> **Entries provided**
___

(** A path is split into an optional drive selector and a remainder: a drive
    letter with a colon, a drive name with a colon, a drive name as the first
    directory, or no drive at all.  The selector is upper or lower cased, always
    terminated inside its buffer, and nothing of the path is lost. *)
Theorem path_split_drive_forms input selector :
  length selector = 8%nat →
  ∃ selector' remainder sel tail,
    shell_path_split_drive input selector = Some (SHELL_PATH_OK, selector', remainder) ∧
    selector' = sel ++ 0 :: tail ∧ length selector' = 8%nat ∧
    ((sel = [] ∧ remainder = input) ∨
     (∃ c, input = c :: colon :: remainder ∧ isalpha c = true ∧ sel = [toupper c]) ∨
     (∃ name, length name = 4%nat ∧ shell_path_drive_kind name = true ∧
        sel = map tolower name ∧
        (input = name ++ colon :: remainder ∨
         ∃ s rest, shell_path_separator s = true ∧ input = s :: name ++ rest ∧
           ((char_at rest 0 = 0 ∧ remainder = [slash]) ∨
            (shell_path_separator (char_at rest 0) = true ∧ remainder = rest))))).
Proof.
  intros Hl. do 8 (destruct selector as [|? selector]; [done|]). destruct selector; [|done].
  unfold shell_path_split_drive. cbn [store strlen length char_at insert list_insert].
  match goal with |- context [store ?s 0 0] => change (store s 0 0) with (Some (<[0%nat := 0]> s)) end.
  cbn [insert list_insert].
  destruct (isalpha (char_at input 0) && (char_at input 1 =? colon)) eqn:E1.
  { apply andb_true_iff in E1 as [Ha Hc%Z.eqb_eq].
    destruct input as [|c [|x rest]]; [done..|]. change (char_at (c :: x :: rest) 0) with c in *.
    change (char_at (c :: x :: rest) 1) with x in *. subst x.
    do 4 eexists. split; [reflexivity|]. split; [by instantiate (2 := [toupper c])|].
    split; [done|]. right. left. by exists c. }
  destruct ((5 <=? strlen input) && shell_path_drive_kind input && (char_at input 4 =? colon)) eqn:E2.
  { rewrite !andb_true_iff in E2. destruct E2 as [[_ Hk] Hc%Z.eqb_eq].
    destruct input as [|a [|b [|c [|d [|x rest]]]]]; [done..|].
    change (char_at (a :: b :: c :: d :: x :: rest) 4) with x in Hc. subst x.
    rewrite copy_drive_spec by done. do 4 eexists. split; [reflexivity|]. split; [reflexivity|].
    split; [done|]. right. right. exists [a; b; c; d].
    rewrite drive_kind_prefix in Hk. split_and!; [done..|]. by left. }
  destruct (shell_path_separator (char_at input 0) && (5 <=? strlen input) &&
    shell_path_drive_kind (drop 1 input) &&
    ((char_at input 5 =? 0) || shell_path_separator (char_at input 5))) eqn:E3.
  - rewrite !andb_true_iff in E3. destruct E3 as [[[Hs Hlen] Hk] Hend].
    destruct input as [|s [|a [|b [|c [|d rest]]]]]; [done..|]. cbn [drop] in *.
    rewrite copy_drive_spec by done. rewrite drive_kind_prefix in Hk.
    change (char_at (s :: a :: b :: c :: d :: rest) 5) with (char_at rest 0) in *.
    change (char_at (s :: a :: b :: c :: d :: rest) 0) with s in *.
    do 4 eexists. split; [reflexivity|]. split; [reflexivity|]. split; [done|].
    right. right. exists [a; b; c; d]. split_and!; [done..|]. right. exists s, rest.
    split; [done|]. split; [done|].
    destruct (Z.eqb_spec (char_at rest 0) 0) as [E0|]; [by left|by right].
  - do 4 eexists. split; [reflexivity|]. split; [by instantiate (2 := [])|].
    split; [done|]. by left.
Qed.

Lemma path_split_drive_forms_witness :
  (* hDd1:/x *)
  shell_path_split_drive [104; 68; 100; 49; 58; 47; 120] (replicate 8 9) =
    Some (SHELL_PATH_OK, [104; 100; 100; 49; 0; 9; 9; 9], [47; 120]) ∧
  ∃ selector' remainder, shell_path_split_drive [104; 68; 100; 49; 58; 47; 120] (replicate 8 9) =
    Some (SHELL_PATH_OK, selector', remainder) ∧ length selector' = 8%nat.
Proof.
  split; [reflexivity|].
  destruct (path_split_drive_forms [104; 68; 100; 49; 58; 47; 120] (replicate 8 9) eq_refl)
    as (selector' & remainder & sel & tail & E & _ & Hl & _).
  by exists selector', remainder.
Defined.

___

> **Work required**
Every line from the line containing "(∃ c, input" through the line containing "change (char_at (c :: x :: rest) 1)" in the records above must be retyped exactly. Leave out the rest.

> **Expected output**
     (∃ c, input = c :: colon :: remainder ∧ isalpha c = true ∧ sel = [toupper c]) ∨
     (∃ name, length name = 4%nat ∧ shell_path_drive_kind name = true ∧
        sel = map tolower name ∧
        (input = name ++ colon :: remainder ∨
         ∃ s rest, shell_path_separator s = true ∧ input = s :: name ++ rest ∧
           ((char_at rest 0 = 0 ∧ remainder = [slash]) ∨
            (shell_path_separator (char_at rest 0) = true ∧ remainder = rest))))).
Proof.
  intros Hl. do 8 (destruct selector as [|? selector]; [done|]). destruct selector; [|done].
  unfold shell_path_split_drive. cbn [store strlen length char_at insert list_insert].
  match goal with |- context [store ?s 0 0] => change (store s 0 0) with (Some (<[0%nat := 0]> s)) end.
  cbn [insert list_insert].
  destruct (isalpha (char_at input 0) && (char_at input 1 =? colon)) eqn:E1.
  { apply andb_true_iff in E1 as [Ha Hc%Z.eqb_eq].
    destruct input as [|c [|x rest]]; [done..|]. change (char_at (c :: x :: rest) 0) with c in *.
    change (char_at (c :: x :: rest) 1) with x in *. subst x.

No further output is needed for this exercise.